Saint Matthew and the Angel
Caravaggio's Saint Matthew and the Angel painted for the Contarelli Chapel in 1602.
Michelangelo Caravaggio (1571–1610) was the most intense and gifted painter of the very late Italian Renaissance known as the Baroque period. Often conflicted, he never ran from the brutally religious nature of his paintings. Caravaggio was confined, rewarded, exiled, and even become a Knight and official painter of the Order of Malta - a small Mediterranean island south of Sicily.
Thematically, his radical approach combined contemporary culture of 17th century Italy with the heroes, prophets and saints of the Bible. In his paintings, deep spiritual truths were clearly visible around man - whether he is looking for them or not. To many, this was sacrilege.
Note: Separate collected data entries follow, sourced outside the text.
Definition act (p : Props) (a : Action) (s : EditorState) : EditorState :=
  match a with
  | ASelect n => s <| selectedModelName := n |>
  | ATick names => s <| selectedModelNames := names |>
  | ASearch text => reset_page (s <| searchText := text |>)
  | APage page => s <| currentPage := page |>
  | AToggle f checked => handleOptionalFieldToggle p f checked s
  | ANumeric f value => handleNumericFieldChange p f value s
  | ABillingMode value => handleBillingModeChange p value s
  | AVideoMode value => handleVideoBillingModeChange p value s
  | AVideoUnit unit => handleVideoPriceUnitChange p unit s
  | ACell sec index c => updateVideoRuleRow p sec index c s
  | AAddRow sec => addVideoRuleRow p sec s
  | ARemoveRow sec index => removeVideoRuleRow p sec index s
  | AImageUnit unit => handleImageGenPriceUnitChange p unit s
  | AImageCell i2i index c => updateImageRuleRow p i2i index c s
  | AAddImageRow i2i => addImageRuleRow p i2i s
  | ARemoveImageRow i2i index => removeImageRuleRow p i2i index s
  | ATier f v => updateTierRatio p f v s
  | AClearTiers => clearAllTierRatios p s
  | ATemplate template => applyTierTemplate p template s
  | AAddModel n => snd (addModel t n s)
  | AMark n => markModelForDelete n s
  | ARestore n => restorePendingDelete n s
  | ACopy => snd (applySelectedModelPricing t p s)
  | AJson text => snd (applyVideoPricingJson p text s)
  end.

(** The rows the page offers: ticks and deletions only concern listed models. *)
Definition enabled (p : Props) (a : Action) (s : EditorState) : Prop :=
  match a with
  | ATick names => Forall (fun n => n ∈ names_of (visibleModels p s)) names
  | AMark n => n ∈ names_of (visibleModels p s)
  | _ => True
  end.

(** *** The page *)

Inductive PageAction :=
  | PEdit (a : Action)
  | PTemplate (template : jsval)
  | PCategory (c : TierCategory) (checked : bool)
  | PAddDialog
  | PCancelAdd
  | PNewName (text : jsstr)
  | PAddModel
  | PBatchDialog (open : bool)
  | PBatch
  | PJsonMode
  | PDraft (text : jsstr)
  | PVisualMode.

Definition page_act (p : Props) (a : PageAction) (x : Page) : Page :=
  match a with
  | PEdit a => x <| editor := act p a (editor x) |>
  | PTemplate template => choose_template p template x
  | PCategory c checked => x <| categories := switch_category c checked (categories x) |>
  | PAddDialog => x <| addVisible := true |>
  | PCancelAdd => x <| addVisible := false |> <| newModelName := [] |>
  | PNewName text => x <| newModelName := text |>
  | PAddModel => handleAddModel t x
  | PBatchDialog open => x <| batchVisible := open |>
  | PBatch => confirm_batch t p x
  | PJsonMode => switchVideoToJsonMode p x
  | PDraft text => x <| videoJsonDraft := text |>
  | PVisualMode => switchVideoToVisualMode t p x
  end.

(** The actions the page binds to the hook directly; the others go through
    its own handlers. *)
Definition direct (a : Action) : bool :=
  match a with ATemplate _ | AAddModel _ | ACopy | AJson _ => false | _ => true end.

Definition page_enabled (p : Props) (a : PageAction) (x : Page) : Prop :=
  match a with PEdit a => direct a = true /\ enabled p a (editor x) | _ => True end.

(** The tiers the category effect watches. *)
Definition watched_tiers (p : Props) (s : EditorState) : option (tier * tier * tier) :=
  m ← selectedModel p s; Some (completionTierRatio m, cacheTierRatio m, createCacheTierRatio m).

(** The effects after an update: the hook's, the return to the visual mode on
    a new selection and, when it runs, the one that shows categories. *)
Definition effects (p : Props) (old new : Page) (shows : bool) : Page :=
  let s := settle p (editor new) in
  let x := new <| editor := s |> in
  let x := if bool_decide (selectedModelName s = selectedModelName (editor old)) then x
           else reset_json x in
  if shows then x <| categories := open_categories (selectedModel p s) (categories x) |> else x.

(** The category effect compares references: it runs at least when a watched
    tier has changed. *)
Definition must_show (p p' : Props) (old new : Page) (shows : bool) : Prop :=
  watched_tiers p' (settle p' (editor new)) <> watched_tiers p (editor old) -> shows = true.

Record Sys := {
  props : Props;
  page : Page;
  (** the deletions of the save that is under way *)
  in_flight : option (list jsstr);
  (** what has been sent to the server, latest first *)
  sent : list Output
}.

(** One step: an action on the page, new properties (reloaded options or
    another list of candidates, with or without a return to the first page),
    a click on the save button, or the end of a save. *)
Inductive step : Sys -> Sys -> Prop :=
  | step_page x a shows new :
      page_enabled (props x) a (page x) ->
      new = page_act (props x) a (page x) ->
      must_show (props x) (props x) (page x) new shows ->
      step x {| props := props x; page := effects (props x) (page x) new shows;
                in_flight := in_flight x; sent := sent x |}
  | step_reload x p' sm (reset : bool) shows new :
      sourceMaps p' = inr sm ->
      new = (page x) <| editor := load p' sm (if reset then reset_page (editor (page x))
                                              else editor (page x)) |> ->
      must_show (props x) p' (page x) new shows ->
      step x {| props := p'; page := effects p' (page x) new shows;
                in_flight := in_flight x; sent := sent x |}
  | step_apply x type_error out shows new :
      loading (editor (page x)) = false ->
      handleApplyChanges t (props x) type_error (page x) = (out, new) ->
      must_show (props x) (props x) (page x) new shows ->
      step x {| props := props x; page := effects (props x) (page x) new shows;
                in_flight := match out with
                             | Some _ => Some (pendingDeleteModelNames (editor (page x)))
                             | None => in_flight x
                             end;
                sent := match out with Some o => o :: sent x | None => sent x end |}
  | step_saved x deleted shows new :
      in_flight x = Some deleted ->
      new = (page x) <| editor := handleSubmit_saved t deleted (editor (page x)) |> ->
      must_show (props x) (props x) (page x) new shows ->
      step x {| props := props x; page := effects (props x) (page x) new shows;
                in_flight := None; sent := sent x |}
  | step_failed x deleted message shows new :
      in_flight x = Some deleted ->
      new = (page x) <| editor := handleSubmit_failed t message (editor (page x)) |> ->
      must_show (props x) (props x) (page x) new shows ->
      step x {| props := props x; page := effects (props x) (page x) new shows;
                in_flight := None; sent := sent x |}.

(** The page opens with the initial state and loads its options. *)
Inductive reachable : Sys -> Prop :=
  | reach_open p sm :
      sourceMaps p = inr sm ->
      reachable {| props := p;
                   page := effects p initial_page
                             (initial_page <| editor := load p sm initial_state |>) true;
                   in_flight := None; sent := [] |}
  | reach_step x y : reachable x -> step x y -> reachable y.
End Machine.

(** ** Model names stay distinct *)

Lemma set_of_NoDup l : NoDup (set_of l).
Proof. unfold set_of. rewrite <- (map_id (dedup_by id [] l)). apply dedup_by_NoDup. Qed.

Section Names.
Context `{Unicode}.

Lemma load_models_names p sm : names_of (load_models p sm) ≡ₚ listed_names p sm.
Proof.
  unfold names_of, load_models. unfold sort_models. rewrite sort_by_perm, map_map.
  cbn. by rewrite map_id.
Qed.

Lemma listed_names_NoDup p sm : NoDup (listed_names p sm).
Proof. unfold listed_names. repeat case_match; apply set_of_NoDup. Qed.

Lemma load_models_NoDup p sm : NoDup (names_of (load_models p sm)).
Proof. rewrite load_models_names. apply listed_names_NoDup. Qed.
End Names.

(** The names after an update that keeps them. *)
Lemma upsert_names n f ms :
  (forall m, name m = n -> name (f m) = n) -> names_of (upsert n f ms) = names_of ms.
Proof.
  intros F. unfold names_of, upsert. rewrite map_map. apply map_ext. intros m.
  case_bool_decide as E; [|done]. rewrite E. auto.
Qed.

(** A handler that leaves the set of models, the deletions and the progress
    of the save alone. *)
Definition in_place (s s' : EditorState) : Prop :=
  names_of (models s') = names_of (models s) /\
  pendingDeleteModelNames s' = pendingDeleteModelNames s /\
  loading s' = loading s.

#[export] Instance in_place_preorder : PreOrder in_place.
Proof. split; [done|]. intros x y z (? & ? & ?) (? & ? & ?). repeat split; congruence. Qed.

Lemma in_place_upsert n f s :
  (forall m, name m = n -> name (f m) = n) -> in_place s (upsertModel n f s).
Proof. intros F. split_and!; try done. by apply upsert_names. Qed.

Lemma in_place_update p f s : (forall m, name (f m) = name m) -> in_place s (update_selected p f s).
Proof.
  intros F. unfold update_selected. destruct (selectedModel p s) as [sel|]; [|done].
  apply in_place_upsert. intros m <-. apply F.
Qed.

Lemma set_video_rows_name sec rows m : name (set_video_rows sec rows m) = name m.
Proof. by destruct sec. Qed.
Lemma set_image_rows_name i2i rows m : name (set_image_rows i2i rows m) = name m.
Proof. by destruct i2i. Qed.
Lemma set_tier_name f x m : name (set_tier f x m) = name m.
Proof. by destruct f. Qed.
Lemma apply_template_name rule m : name (apply_template rule m) = name m.
Proof. unfold apply_template. rewrite !set_tier_name. case_match; [done|]. apply set_tier_name. Qed.
Lemma set_numeric_name f v m : name (set_numeric f v m) = name m.
Proof. by destruct f. Qed.
Lemma fillDerived_name m v : name (fillDerivedPricesFromBase m v) = name m.
Proof. unfold fillDerivedPricesFromBase. by destruct (number_of v). Qed.
Lemma clear_optional_name f m : name (clear_optional f m) = name m.
Proof. by destruct f. Qed.
Lemma copy_pricing_name sel m : name (copy_pricing sel m) = name m.
Proof. unfold copy_pricing. by case_match. Qed.
Lemma merge_name `{Unicode} m data m' :
  VideoJson.mergeVideoPricingFromJsonEditor (Some m) data = inr m' -> name m' = name m.
Proof.
  unfold VideoJson.mergeVideoPricingFromJsonEditor. case_match; [done|].
  intros E%(inj inr). by rewrite <- E.
Qed.

Create HintDb names.
Create Rewrite HintDb names.
#[export] Hint Rewrite set_video_rows_name set_image_rows_name set_tier_name apply_template_name
  set_numeric_name fillDerived_name clear_optional_name copy_pricing_name : names.
#[export] Hint Resolve in_place_upsert in_place_update : names.

(** Closes the goal that an updater keeps the name of a model. *)
Ltac keeps_name :=
  intros; repeat case_match; cbn; autorewrite with names; first [done | congruence].

Section Steps.
Context `{Unicode} (t : jsstr -> list (jsstr * jsstr) -> jsstr).

Lemma toggle_in_place p f checked s : in_place s (handleOptionalFieldToggle p f checked s).
Proof.
  unfold handleOptionalFieldToggle. destruct (selectedModel p s) as [sel|]; [|done].
  destruct checked; [done|].
  assert (U : in_place s (upsertModel (name sel) (clear_optional f)
                            (updateOptionalFieldToggle (name sel) f false s)))
    by (etransitivity; [|apply in_place_upsert; keeps_name]; done).
  by destruct f.
Qed.

Lemma unit_in_place p unit s : in_place s (handleVideoPriceUnitChange p unit s).
Proof.
  unfold handleVideoPriceUnitChange. repeat case_match; try done. by apply in_place_upsert.
Qed.

Lemma image_unit_in_place p unit s : in_place s (handleImageGenPriceUnitChange p unit s).
Proof.
  unfold handleImageGenPriceUnitChange. repeat case_match; try done. by apply in_place_upsert.
Qed.

Lemma json_in_place p text s : in_place s (snd (applyVideoPricingJson p text s)).
Proof.
  unfold applyVideoPricingJson. destruct (selectedModel p s) as [sel|]; [|done].
  destruct (VideoJson.parseVideoPricingJsonText text) as [|data]; [done|].
  destruct (VideoJson.mergeVideoPricingFromJsonEditor (Some sel) data) as [|m'] eqn:M; [done|].
  apply in_place_upsert. intros _ _. by eapply merge_name.
Qed.

Lemma copy_in_place p s : in_place s (snd (applySelectedModelPricing t p s)).
Proof.
  unfold applySelectedModelPricing. destruct (selectedModel p s) as [sel|]; [|done].
  destruct (selectedModelNames s) as [|n ns]; [done|]. split_and!; try done.
  cbn. unfold names_of. rewrite map_map. apply map_ext. intros m.
  case_match; [apply copy_pricing_name|done].
Qed.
Although he was never without popular and critical acclaim (or patronage) his entire lifetime - his radical themes and personality caused Caravaggio decades of hardship.In 1610, Caravaggio, armed with his last three paintings, died on his way to a Papal pardon for murder (during duels), of a "fever" at the age of 38.
Today, after being long forgotten, he is best remembered for three paintings: Judith Beheading Holonofernes , The Incredulity of Thomas (Doubting Thomas) and The Calling of St. Matthew and the fact he was the mentor of of one of the very few women painters recognized from the Baroque era, the amazing Artemisia Gentileschi.